── INPUT FOR THIS TASK

(** The files of the directory, by name. *)
Definition dir_entry (e : string * File) : option (string * File) :=
  let name := TrimPrefix e.1 (dir ^^ "/") in
  if HasPrefix e.1 (dir ^^ "/") && negb (Contains name "/") && HasSuffix name FileExtension then Some (name, e.2) else None.
Definition by_name (x y : string * File) : bool := String.leb x.1 y.1.
Definition newest_entry (x y : Entry) : bool := (en_CreatedAt y <=? en_CreatedAt x)%Z.
Definition List_ : bM (list Entry) :=
  query (ErrIO "list") (λ fs : Fs, sort_by newest_entry ((λ e : string * File,
    mkEntry (TrimSuffix e.1 FileExtension) e.1 (len (fl_data e.2)) (fl_mtime e.2)) <$>
    sort_by by_name (omap dir_entry (map_to_list (M := Fs) fs)))).

Definition Path (id : string) : bM string :=
  name ← of_result (validateID id);
  st ← Stat "stat" (in_dir dir name);
  match st with None => throw ErrBkNotFound | Some _ => mret (in_dir dir name) end.

Definition Delete (id : string) : bM unit :=
  name ← of_result (validateID id);
  there ← Remove "delete" (in_dir dir name);
  if (there : bool) then mret tt else throw ErrBkNotFound.
End Service.

(** ** Restoration (cli/command/restore.go) *)

Definition copyFile (now : Z) (part src dst : string) : bM unit :=
  data ← ReadFile "copy" src; WriteFile now part "copy" dst data.

(** [writable]: the file's mode lets it be opened for writing. *)
Definition isDBLocked (writable : bool) (path : string) : bM bool :=
  st ← attempt (Stat "lock" path);
  match st with
  | inr None => mret false
  | _ =>
    o ← attempt (checked (ErrIO "lock") (λ fs, if writable && is_some (fs !! path) then inr (fs, tt) else inl (ErrIO "lock")));
    mret (match o with inl _ => true | inr _ => false end)
  end.

(** [line]: what the operator answers. *)
Definition readYes `{Uc : Unicode} (line : string) : bool :=
  let a := ToLower (TrimSpace line) in (a =s "y") || (a =s "yes").

(** [passphrase]: the flag's or the prompt's; [yes]: the flag that skips the
    question; [part]: what a failing write leaves. *)
Definition restore `{Uc : Unicode} `{Bl : BackupLib} (now : Z) (part : string) (writable yes : bool) (line dataDir file passphrase : string) : bM unit :=
  _ ← when (file =s "") (throw (ErrArchive "file required"));
  _ ← when (negb (HasSuffix file FileExtension)) (throw (ErrArchive "extension"));
  st ← Stat "cannot read backup file" file;
  _ ← when (negb (is_some st)) (throw (ErrIO "cannot read backup file"));
  let dbPath := in_dir dataDir "prexel.db" in
  locked ← isDBLocked writable dbPath;
  _ ← when locked (throw (ErrIO "in use"));
  res ← Read file passphrase;
  _ ← when (negb yes && negb (readYes line)) (throw (ErrIO "aborted"));
  old ← attempt (Stat "stat" dbPath);
  _ ← match old with inr (Some _) => copyFile now part dbPath (dbPath ^^ ".pre-restore") | _ => mret tt end;
  let tmp := dbPath ^^ ".restoring" in
  _ ← WriteFile now part "write db" tmp (rd_DBBytes res);
  r ← attempt (Rename "swap db" tmp dbPath);
  match r with
  | inl e => _ ← ignore (Remove "tmp" tmp); throw e
  | inr _ => WriteFile now part "sidecar" (in_dir dataDir "SECRET_KEY.restored") (rd_SecretKey res ^^ String (of_byte 10) "")
  end.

────

— EXERCISE INSTRUCTIONS —
What is needed is a verbatim copy of every line in the records above from the one containing "when (negb yes" down to the one containing "match r with", both included, and nothing more.

— ANSWER SECTION —
  _ ← when (negb yes && negb (readYes line)) (throw (ErrIO "aborted"));
  old ← attempt (Stat "stat" dbPath);
  _ ← match old with inr (Some _) => copyFile now part dbPath (dbPath ^^ ".pre-restore") | _ => mret tt end;
  let tmp := dbPath ^^ ".restoring" in
  _ ← WriteFile now part "write db" tmp (rd_DBBytes res);
  r ← attempt (Rename "swap db" tmp dbPath);
  match r with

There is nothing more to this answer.